### What the exercise asks
Entries follow. Give back exactly the lines starting at the one containing "unfold bytes_to_chars. enough" and ending at the one containing "Hb; lia). bind_step.", and no other lines.

[Stored data]

___

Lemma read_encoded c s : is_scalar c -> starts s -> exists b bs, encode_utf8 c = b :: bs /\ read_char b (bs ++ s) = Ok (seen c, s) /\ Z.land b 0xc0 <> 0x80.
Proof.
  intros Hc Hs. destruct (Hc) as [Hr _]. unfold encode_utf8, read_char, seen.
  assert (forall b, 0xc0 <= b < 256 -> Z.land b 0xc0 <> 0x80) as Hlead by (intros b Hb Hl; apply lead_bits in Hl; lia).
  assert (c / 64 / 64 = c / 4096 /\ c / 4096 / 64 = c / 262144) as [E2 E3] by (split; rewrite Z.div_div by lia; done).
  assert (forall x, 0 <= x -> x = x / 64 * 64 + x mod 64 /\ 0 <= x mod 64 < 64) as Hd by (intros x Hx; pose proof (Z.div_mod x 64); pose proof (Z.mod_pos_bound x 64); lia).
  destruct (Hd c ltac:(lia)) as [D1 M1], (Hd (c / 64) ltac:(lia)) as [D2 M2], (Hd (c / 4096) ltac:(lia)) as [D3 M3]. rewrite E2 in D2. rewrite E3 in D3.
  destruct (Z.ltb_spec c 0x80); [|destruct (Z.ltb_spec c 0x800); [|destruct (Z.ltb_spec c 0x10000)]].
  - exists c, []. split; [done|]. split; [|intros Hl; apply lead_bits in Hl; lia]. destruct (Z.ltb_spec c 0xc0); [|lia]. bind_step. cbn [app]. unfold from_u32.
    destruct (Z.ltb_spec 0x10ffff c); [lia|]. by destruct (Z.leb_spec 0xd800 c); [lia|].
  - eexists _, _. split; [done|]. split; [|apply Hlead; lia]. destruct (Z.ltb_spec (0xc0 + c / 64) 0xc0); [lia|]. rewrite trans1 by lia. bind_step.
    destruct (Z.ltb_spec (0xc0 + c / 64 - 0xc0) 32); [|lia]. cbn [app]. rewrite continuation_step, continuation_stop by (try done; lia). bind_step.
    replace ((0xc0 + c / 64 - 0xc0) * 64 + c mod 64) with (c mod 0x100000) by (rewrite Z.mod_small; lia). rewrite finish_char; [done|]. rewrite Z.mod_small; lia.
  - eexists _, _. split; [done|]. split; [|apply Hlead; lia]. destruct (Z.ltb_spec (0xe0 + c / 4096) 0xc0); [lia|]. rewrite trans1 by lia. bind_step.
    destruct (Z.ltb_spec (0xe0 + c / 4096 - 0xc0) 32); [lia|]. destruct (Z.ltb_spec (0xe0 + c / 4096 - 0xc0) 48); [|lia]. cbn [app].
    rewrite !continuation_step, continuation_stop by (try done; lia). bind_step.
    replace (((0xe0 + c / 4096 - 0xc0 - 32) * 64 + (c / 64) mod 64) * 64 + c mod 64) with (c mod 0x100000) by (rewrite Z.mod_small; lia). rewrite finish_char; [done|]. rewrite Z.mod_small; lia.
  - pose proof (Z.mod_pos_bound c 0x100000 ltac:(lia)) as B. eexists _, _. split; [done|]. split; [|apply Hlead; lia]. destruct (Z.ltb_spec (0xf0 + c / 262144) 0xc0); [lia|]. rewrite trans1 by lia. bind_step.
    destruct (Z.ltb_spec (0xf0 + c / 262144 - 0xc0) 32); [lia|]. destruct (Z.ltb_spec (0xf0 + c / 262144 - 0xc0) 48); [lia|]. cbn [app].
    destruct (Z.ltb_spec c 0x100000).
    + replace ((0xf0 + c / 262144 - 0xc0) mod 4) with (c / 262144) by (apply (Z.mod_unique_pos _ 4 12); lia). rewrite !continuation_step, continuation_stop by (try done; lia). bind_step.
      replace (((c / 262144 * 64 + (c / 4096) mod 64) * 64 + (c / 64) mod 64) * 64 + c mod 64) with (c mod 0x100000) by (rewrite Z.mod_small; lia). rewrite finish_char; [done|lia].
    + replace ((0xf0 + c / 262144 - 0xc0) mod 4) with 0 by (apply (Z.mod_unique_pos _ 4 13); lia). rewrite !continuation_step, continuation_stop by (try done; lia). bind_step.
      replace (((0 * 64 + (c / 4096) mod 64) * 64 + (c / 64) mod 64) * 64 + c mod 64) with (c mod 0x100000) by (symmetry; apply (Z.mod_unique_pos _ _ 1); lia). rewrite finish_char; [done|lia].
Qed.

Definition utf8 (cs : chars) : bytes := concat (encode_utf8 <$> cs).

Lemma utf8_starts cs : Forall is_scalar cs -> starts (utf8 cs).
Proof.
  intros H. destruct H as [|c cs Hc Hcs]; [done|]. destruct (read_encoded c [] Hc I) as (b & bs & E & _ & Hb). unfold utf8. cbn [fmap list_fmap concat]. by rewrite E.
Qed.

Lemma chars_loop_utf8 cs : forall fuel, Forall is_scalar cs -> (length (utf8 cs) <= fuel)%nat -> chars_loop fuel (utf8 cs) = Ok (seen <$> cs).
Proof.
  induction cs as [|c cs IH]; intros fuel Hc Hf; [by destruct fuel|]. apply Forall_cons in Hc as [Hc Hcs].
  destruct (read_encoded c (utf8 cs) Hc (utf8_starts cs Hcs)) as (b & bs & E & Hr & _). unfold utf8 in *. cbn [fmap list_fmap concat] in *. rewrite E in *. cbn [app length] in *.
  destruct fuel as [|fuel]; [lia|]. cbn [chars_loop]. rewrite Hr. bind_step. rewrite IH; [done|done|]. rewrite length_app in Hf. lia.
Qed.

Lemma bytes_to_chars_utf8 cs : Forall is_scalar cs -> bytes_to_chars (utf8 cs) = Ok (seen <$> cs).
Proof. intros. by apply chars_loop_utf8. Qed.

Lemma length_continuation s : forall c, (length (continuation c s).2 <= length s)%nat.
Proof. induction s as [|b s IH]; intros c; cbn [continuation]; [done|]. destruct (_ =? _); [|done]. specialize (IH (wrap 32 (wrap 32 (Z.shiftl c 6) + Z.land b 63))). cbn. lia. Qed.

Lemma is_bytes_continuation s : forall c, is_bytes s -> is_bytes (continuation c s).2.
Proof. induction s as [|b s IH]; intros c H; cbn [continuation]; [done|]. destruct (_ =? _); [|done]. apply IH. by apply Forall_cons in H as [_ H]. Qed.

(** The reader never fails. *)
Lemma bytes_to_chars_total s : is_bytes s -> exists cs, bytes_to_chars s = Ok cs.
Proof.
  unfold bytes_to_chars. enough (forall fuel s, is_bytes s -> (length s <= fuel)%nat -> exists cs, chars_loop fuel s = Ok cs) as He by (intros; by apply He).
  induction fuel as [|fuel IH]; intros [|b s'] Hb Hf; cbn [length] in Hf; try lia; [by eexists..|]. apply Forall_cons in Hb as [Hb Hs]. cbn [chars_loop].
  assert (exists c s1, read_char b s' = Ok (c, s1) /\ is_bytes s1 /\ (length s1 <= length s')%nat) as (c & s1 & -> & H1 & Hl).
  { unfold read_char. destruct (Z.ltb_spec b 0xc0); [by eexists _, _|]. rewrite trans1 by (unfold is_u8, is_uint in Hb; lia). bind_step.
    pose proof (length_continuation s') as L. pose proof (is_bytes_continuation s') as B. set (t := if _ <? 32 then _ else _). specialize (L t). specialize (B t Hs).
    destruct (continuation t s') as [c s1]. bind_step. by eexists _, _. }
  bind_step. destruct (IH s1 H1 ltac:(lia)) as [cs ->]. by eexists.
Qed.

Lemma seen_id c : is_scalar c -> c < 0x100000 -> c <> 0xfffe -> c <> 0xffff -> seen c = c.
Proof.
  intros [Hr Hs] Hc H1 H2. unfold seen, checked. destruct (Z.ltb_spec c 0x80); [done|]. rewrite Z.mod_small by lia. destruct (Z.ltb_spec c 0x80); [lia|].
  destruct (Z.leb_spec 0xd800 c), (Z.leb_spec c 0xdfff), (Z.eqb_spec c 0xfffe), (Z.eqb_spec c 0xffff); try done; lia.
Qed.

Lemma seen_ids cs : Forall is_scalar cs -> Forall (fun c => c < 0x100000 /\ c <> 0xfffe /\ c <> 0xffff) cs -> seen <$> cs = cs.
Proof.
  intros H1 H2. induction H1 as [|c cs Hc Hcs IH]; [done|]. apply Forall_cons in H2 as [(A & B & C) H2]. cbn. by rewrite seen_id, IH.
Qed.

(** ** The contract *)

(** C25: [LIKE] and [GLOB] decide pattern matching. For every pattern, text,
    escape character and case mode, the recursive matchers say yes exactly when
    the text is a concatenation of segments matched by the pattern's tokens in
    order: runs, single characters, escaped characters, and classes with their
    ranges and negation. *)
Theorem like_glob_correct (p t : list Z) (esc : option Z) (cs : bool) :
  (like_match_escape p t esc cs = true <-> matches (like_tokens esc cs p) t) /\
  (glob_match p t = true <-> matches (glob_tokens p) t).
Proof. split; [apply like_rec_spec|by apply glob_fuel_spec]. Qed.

___

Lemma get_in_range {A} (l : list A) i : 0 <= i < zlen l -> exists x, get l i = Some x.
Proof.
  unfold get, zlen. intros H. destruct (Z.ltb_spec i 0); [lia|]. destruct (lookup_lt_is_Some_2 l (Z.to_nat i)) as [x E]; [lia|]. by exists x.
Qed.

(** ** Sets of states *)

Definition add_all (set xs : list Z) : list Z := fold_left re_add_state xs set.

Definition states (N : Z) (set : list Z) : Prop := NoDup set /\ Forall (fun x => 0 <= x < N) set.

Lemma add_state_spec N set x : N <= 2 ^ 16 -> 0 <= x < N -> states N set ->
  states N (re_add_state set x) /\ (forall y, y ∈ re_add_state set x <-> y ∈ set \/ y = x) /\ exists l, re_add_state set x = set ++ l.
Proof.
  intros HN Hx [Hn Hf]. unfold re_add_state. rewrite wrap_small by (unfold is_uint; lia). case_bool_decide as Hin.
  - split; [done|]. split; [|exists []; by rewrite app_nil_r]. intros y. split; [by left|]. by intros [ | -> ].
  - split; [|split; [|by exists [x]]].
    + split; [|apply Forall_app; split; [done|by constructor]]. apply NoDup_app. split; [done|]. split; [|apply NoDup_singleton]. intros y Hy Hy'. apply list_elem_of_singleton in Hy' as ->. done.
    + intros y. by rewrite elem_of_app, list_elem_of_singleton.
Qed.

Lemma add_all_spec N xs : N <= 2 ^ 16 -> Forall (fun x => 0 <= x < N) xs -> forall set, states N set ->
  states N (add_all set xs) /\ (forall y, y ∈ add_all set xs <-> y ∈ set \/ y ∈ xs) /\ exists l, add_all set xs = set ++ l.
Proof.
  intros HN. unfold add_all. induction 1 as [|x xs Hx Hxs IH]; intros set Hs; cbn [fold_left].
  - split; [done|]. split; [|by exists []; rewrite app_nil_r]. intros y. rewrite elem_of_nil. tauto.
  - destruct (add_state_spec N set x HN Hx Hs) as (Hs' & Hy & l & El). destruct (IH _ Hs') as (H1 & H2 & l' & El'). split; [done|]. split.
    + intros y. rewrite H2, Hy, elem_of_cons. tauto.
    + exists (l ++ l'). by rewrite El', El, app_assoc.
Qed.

___

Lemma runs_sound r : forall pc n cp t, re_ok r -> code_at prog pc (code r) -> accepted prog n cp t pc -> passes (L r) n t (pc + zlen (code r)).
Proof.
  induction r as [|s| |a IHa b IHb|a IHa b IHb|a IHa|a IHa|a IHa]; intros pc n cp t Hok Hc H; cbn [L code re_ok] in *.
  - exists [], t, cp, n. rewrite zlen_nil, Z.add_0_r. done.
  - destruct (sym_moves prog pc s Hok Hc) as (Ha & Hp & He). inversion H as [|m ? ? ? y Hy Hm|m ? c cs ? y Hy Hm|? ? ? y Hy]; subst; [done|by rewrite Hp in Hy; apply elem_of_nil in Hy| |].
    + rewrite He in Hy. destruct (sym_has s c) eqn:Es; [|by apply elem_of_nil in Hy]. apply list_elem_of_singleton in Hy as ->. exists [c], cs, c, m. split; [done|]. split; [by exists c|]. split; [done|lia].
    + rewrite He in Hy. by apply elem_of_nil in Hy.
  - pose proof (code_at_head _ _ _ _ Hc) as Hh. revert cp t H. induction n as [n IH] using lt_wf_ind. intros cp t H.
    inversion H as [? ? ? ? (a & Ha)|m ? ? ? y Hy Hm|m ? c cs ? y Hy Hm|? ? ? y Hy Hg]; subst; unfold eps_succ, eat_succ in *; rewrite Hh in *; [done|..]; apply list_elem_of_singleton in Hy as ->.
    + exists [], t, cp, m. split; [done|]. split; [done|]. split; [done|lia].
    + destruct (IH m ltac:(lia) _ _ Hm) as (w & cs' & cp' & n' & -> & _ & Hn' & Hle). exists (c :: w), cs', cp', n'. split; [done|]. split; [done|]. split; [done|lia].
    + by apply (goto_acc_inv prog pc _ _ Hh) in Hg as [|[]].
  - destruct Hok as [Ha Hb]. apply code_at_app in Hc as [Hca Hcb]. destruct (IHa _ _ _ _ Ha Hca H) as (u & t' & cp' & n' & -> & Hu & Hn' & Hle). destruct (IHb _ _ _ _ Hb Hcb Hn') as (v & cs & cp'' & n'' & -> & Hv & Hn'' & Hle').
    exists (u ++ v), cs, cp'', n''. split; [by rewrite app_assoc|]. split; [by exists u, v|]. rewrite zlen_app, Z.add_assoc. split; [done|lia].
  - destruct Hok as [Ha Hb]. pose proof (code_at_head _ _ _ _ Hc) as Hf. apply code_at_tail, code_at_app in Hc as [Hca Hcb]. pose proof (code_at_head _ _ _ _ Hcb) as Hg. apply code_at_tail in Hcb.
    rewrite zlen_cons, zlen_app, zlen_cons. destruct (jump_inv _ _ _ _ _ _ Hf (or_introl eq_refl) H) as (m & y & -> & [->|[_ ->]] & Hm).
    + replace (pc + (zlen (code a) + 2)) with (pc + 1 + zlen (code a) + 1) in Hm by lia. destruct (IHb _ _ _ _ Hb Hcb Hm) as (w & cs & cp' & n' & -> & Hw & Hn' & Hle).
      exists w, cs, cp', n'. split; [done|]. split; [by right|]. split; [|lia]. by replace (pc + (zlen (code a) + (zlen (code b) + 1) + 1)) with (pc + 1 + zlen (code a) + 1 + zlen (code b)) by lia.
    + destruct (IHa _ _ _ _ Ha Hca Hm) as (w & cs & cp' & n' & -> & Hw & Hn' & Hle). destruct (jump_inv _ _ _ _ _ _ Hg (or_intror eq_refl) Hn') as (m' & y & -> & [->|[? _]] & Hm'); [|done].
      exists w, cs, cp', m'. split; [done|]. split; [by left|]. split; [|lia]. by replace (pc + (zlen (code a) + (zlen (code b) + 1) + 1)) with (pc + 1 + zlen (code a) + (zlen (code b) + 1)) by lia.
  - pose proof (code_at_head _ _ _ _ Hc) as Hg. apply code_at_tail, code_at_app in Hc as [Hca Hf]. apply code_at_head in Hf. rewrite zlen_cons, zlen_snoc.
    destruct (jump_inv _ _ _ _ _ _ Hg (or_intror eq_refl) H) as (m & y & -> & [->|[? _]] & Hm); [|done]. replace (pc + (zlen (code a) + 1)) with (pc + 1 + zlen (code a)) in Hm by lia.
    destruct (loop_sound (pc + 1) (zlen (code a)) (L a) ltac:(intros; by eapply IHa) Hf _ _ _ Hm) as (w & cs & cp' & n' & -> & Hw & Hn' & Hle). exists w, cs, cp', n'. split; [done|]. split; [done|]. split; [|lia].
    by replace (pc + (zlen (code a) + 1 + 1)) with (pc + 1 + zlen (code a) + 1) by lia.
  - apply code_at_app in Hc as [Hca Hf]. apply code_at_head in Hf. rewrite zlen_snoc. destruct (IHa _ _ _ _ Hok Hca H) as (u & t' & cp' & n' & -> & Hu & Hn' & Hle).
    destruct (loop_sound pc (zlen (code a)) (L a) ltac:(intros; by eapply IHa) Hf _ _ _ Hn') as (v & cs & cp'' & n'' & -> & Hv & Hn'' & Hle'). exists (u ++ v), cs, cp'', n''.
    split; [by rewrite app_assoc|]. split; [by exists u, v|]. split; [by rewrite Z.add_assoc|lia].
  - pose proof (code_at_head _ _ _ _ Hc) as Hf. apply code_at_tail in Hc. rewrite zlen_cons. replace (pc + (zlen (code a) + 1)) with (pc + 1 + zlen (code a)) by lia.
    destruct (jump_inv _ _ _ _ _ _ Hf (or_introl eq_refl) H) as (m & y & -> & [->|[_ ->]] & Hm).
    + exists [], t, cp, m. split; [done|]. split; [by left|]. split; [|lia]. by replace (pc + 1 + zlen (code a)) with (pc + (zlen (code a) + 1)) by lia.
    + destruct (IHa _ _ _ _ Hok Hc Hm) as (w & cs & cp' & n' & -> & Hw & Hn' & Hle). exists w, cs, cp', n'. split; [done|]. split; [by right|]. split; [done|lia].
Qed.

___

### Problem solution
  unfold bytes_to_chars. enough (forall fuel s, is_bytes s -> (length s <= fuel)%nat -> exists cs, chars_loop fuel s = Ok cs) as He by (intros; by apply He).
  induction fuel as [|fuel IH]; intros [|b s'] Hb Hf; cbn [length] in Hf; try lia; [by eexists..|]. apply Forall_cons in Hb as [Hb Hs]. cbn [chars_loop].
  assert (exists c s1, read_char b s' = Ok (c, s1) /\ is_bytes s1 /\ (length s1 <= length s')%nat) as (c & s1 & -> & H1 & Hl).
  { unfold read_char. destruct (Z.ltb_spec b 0xc0); [by eexists _, _|]. rewrite trans1 by (unfold is_u8, is_uint in Hb; lia). bind_step.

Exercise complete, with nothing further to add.